Abstinence-only programs also undermine efforts to stop the spread of HIV and other sexually transmitted diseases. These programs often provide inaccurate information about the effectiveness of condoms in preventing the transmission of HIV and exaggerate the data on condom failure rates. Such misleading information poses grave risks to young people's health.

IV. Abstinence-only Programs Create a Hostile Environment for Lesbian and Gay teens and Pose Particular Risks to the Health of These Teens.

Abstinence-only programs are particularly harmful to lesbian and gay youth. By excluding information about safer sex practices and teaching about sex only in the context of marriage, abstinence-only programs stigmatize gay and lesbian teens and undermine efforts to educate those teens about HIV and STD prevention.

Abstinence-only programs also create a hostile environment for lesbian and gay youth. These programs rely on fear and shame and address same-sex sexuality only as a context for HIV transmission. At least two widely used abstinence-only curricula -- "Clue 2000" and "Facing Reality" -- are overtly hostile to lesbians and gay men. Moreover, section 510 requires that all federally funded programs teach that "a mutually faithful monogamous relationship in the context of marriage is the expected standard of human sexual activity" and that "sexual activity outside the context of marriage is likely to have harmful psychological and physical effects." See 42 U.S.C. § 710. In a society that generally denies gays and lesbians the right to marry, these programs thus essentially reject the idea of sexual intimacy for lesbian and gay youth and even deny their very humanity. Such clear hostility violates the rights of lesbian and gay youth to attend school free of discrimination.

V. Abstinence-only Programs Dangerously Entangle the Government with Religion.

Many abstinence?only curricula contain religious prescriptions for proper behavior and values, in violation of the First Amendment's guarantee of the separation of church and state. A popular abstinence-only curriculum called "Sex Respect," for example, was originally designed for parochial school use. While it now uses the term "nature" in place of "God," it still has strong religious undertones and cites religious publications as its reference sources.

Although federal guidelines do not permit abstinence-only grant recipients to convey religious messages and to impose religious viewpoints on participants, in practice, many of these programs do precisely that. In one example, a program that received federal abstinence-only funds submitted as part of its grant proposal a request for $750 to buy Bibles for each participant in the program and to engrave the participants' names on the Bibles.
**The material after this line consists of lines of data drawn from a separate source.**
(** X13: [exitWithError] always ends the process with status 1 after the
    error line and leaves the debug flag alone. It prints the stack after
    that line exactly when debugging is enabled and the stack is a non-empty
    string; otherwise the error line is all it prints. *)
Theorem exitWithError_output (getStackTrace : option string)
    (err : string + Logger.JsError) (p : Logger.Process) :
  ∃ rest,
    Logger.exitWithError getStackTrace err p
    = (1%Z, Logger.mkProcess (Logger.debugEnabled p)
              (Logger.effects p
               ++ Logger.ConsoleLog
                    ("🔴 " +:+ match err with
                               | inl s => s
                               | inr e => Logger.message e
                               end) :: rest))
    ∧ (∀ s, match err with
            | inl _ => getStackTrace
            | inr e => Logger.stack e
            end = Some s →
            s ≠ EmptyString →
            Logger.flag (Logger.debugEnabled p) = true →
            rest = [Logger.ConsoleLog s])
    ∧ (Logger.flag (Logger.debugEnabled p) = false
       ∨ truthy match err with
                | inl _ => getStackTrace
                | inr e => Logger.stack e
                end = false →
       rest = []).
Proof.
  set (msg := match err with inl s => s | inr e => Logger.message e end).
  set (st := match err with inl _ => getStackTrace | inr e => Logger.stack e end).
  exists (if Logger.flag (Logger.debugEnabled p) && truthy st
          then [Logger.ConsoleLog (default EmptyString st)] else []).
  split_and!.
  - unfold Logger.exitWithError, Logger.error, Logger.emit.
    assert (match err with
            | inl s => (s, getStackTrace)
            | inr e => (Logger.message e, Logger.stack e)
            end = (msg, st)) as -> by by destruct err.
    simpl. destruct st as [s|]; simpl.
    + destruct (Logger.flag (Logger.debugEnabled p) && negb (String.eqb s EmptyString));
        simpl; [|done]. by rewrite <- app_assoc.
    + by rewrite andb_false_r.
  - intros s -> Hs ->. apply truthy_Some in Hs. by rewrite Hs.
  - intros [->| ->]; [done|]. by rewrite andb_false_r.
Qed.
(** * Quality-report aggregation server: a shallow embedding of [server.py]

    The development follows the Python source tool by tool.  Python values
    are embedded as they are used by the program: unbounded integers as [Z],
    text as [string], [None]-able results as [option], dictionaries as finite
    maps, raised exceptions as the [Raise] branch of an outcome monad and
    floats as IEEE-754 binary64 numbers ([spec_float] at precision 53).

    Text is embedded as [string].  The character classes used by
    [str.lower], [str.strip], [int] and [re] are modelled on ASCII text,
    where they are what the Unicode classes of Python restrict to; a
    statement that depends on the classes of other characters carries the
    hypothesis [is_ascii] on the text concerned. *)

From Stdlib Require Import ZArith String Ascii List Bool Lia DecimalString.
From Stdlib Require Import Floats.SpecFloat.
From stdpp Require Import base option list gmap strings fin_maps sorting.

Open Scope Z_scope.
Open Scope string_scope.

(** ** Python runtime fragments *)

Module Py.

(** Exceptions carry their class and the text [str(e)] renders.  A
    subclass the program does not tell from its parent is filed under the
    parent: [IsADirectoryError] and [PermissionError] under [OSError]. *)
Inductive exn_class :=
| ValueError | AttributeError | OverflowError | ZeroDivisionError
| XmlParseError | OSError | LookupError.

Record exn := Exn { exn_kind : exn_class; exn_msg : string }.

Inductive outcome (A : Type) :=
| Return (a : A)
| Raise (e : exn).
Arguments Return {A} a.
Arguments Raise {A} e.

#[global] Instance outcome_ret : MRet outcome := fun A a => Return a.
#[global] Instance outcome_bind : MBind outcome := fun A B f m =>
  match m with
  | Return a => f a
  | Raise e => Raise e
  end.

Definition raises {A} (m : outcome A) : Prop :=
  match m with Raise _ => True | Return _ => False end.

(** *** Characters and strings *)

Definition nat_between (lo hi : nat) (c : ascii) : bool :=
  (Nat.leb lo (nat_of_ascii c) && Nat.leb (nat_of_ascii c) hi)%bool.

(** [s.isascii()] *)
Fixpoint is_ascii (s : string) : bool :=
  match s with
  | EmptyString => true
  | String c s' => (Nat.ltb (nat_of_ascii c) 128 && is_ascii s')%bool
  end.

Definition is_digit (c : ascii) : bool := nat_between 48 57 c.
Definition is_upper (c : ascii) : bool := nat_between 65 90 c.
Definition is_lower (c : ascii) : bool := nat_between 97 122 c.

(** [\w] of the [re] module, on ASCII text. *)
Definition is_word (c : ascii) : bool :=
  (is_digit c || is_upper c || is_lower c || Ascii.eqb c "_")%bool.

(** [str.isspace] on a single ASCII character; these are the characters
    [str.strip] removes. *)
Definition is_space (c : ascii) : bool :=
  (nat_between 9 13 c || nat_between 28 32 c)%bool.

Definition lower_char (c : ascii) : ascii :=
  if is_upper c then ascii_of_nat (nat_of_ascii c + 32) else c.

(** [s.lower()] *)
Fixpoint lower (s : string) : string :=
  match s with
  | EmptyString => EmptyString
  | String c s' => String (lower_char c) (lower s')
  end.

(** [needle in s] *)
Fixpoint contains (needle s : string) : bool :=
  match s with
  | EmptyString => String.prefix needle EmptyString
  | String _ s' => (String.prefix needle s || contains needle s')%bool
  end.

Fixpoint lstrip (s : string) : string :=
  match s with
  | String c s' => if is_space c then lstrip s' else s
  | EmptyString => EmptyString
  end.

Fixpoint rstrip (s : string) : string :=
  match s with
  | EmptyString => EmptyString
  | String c s' =>
      match rstrip s' with
      | EmptyString => if is_space c then EmptyString else String c EmptyString
      | r => String c r
      end
  end.

(** [s.strip()] *)
Definition strip (s : string) : string := lstrip (rstrip s).

(** [s * n] *)
Fixpoint repeat_str (s : string) (n : nat) : string :=
  match n with
  | O => EmptyString
  | S n' => s ++ repeat_str s n'
  end.

(** [str(n)] for an integer of at most 4300 digits, the length up to which
    the conversion is allowed. *)
Definition str_of_int (n : Z) : string := NilZero.string_of_int (Z.to_int n).

(** *** [int(text)] in base ten

    White space around the literal is skipped; for [int] on ASCII text this
    is the white space of C, tab to carriage return and the blank.  The
    literal is an optional sign followed by decimal digits, where single
    underscores may separate digits.  A literal of more than 4300 digits is
    refused, and so is any other text: both raise [ValueError]. *)

Definition is_c_space (c : ascii) : bool :=
  (nat_between 9 13 c || Ascii.eqb c " ")%bool.

Fixpoint skip_spaces (s : string) : string :=
  match s with
  | String c s' => if is_c_space c then skip_spaces s' else s
  | EmptyString => EmptyString
  end.

Definition digit_val (c : ascii) : Z := Z.of_nat (nat_of_ascii c) - 48.

(** What the scan of the literal has just read. *)
Inductive scanned := Nothing | Digit | Underscore.

(** [scan_digits acc count prev s]: the scan over the digits and
    underscores at the head of [s], after a prefix of value [acc] holding
    [count] digits.  It yields the value, the number of digits and the text
    left over, and nothing when an underscore stands first, last or next to
    another one. *)
Fixpoint scan_digits (acc : Z) (count : nat) (prev : scanned) (s : string)
  : option (Z * nat * string) :=
  match s with
  | String c s' =>
      if is_digit c then
        scan_digits (10 * acc + digit_val c) (S count) Digit s'
      else if Ascii.eqb c "_" then
        match prev with
        | Digit => scan_digits acc count Underscore s'
        | _ => None
        end
      else
        match prev with
        | Underscore => None
        | _ => Some (acc, count, s)
        end
  | EmptyString =>
      match prev with
      | Underscore => None
      | _ => Some (acc, count, s)
      end
  end.

(** The text quoted is the argument as it stands, which is how [repr] shows
    a short text of printable characters without quotes or backslashes. *)
Definition invalid_literal (s : string) : exn :=
  Exn ValueError ("invalid literal for int() with base 10: '" ++ s ++ "'").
Another program that received federal abstinence-only funds submitted a sample skit as part of its funding request in which Jesus was a main character and in which the narrator explained that "Christ can forgive any sins in our lives." This is an inappropriate and unnecessary entanglement of government with religion. The rigidity of the federal abstinence-only requirements make it more likely that such entanglement will occur because it skews funding toward more ideological perspectives and away from more medical and scientific perspectives.

VI. Conclusion

The ACLU urges the Committee to weigh these serious civil liberties concerns when considering H.R. 4122.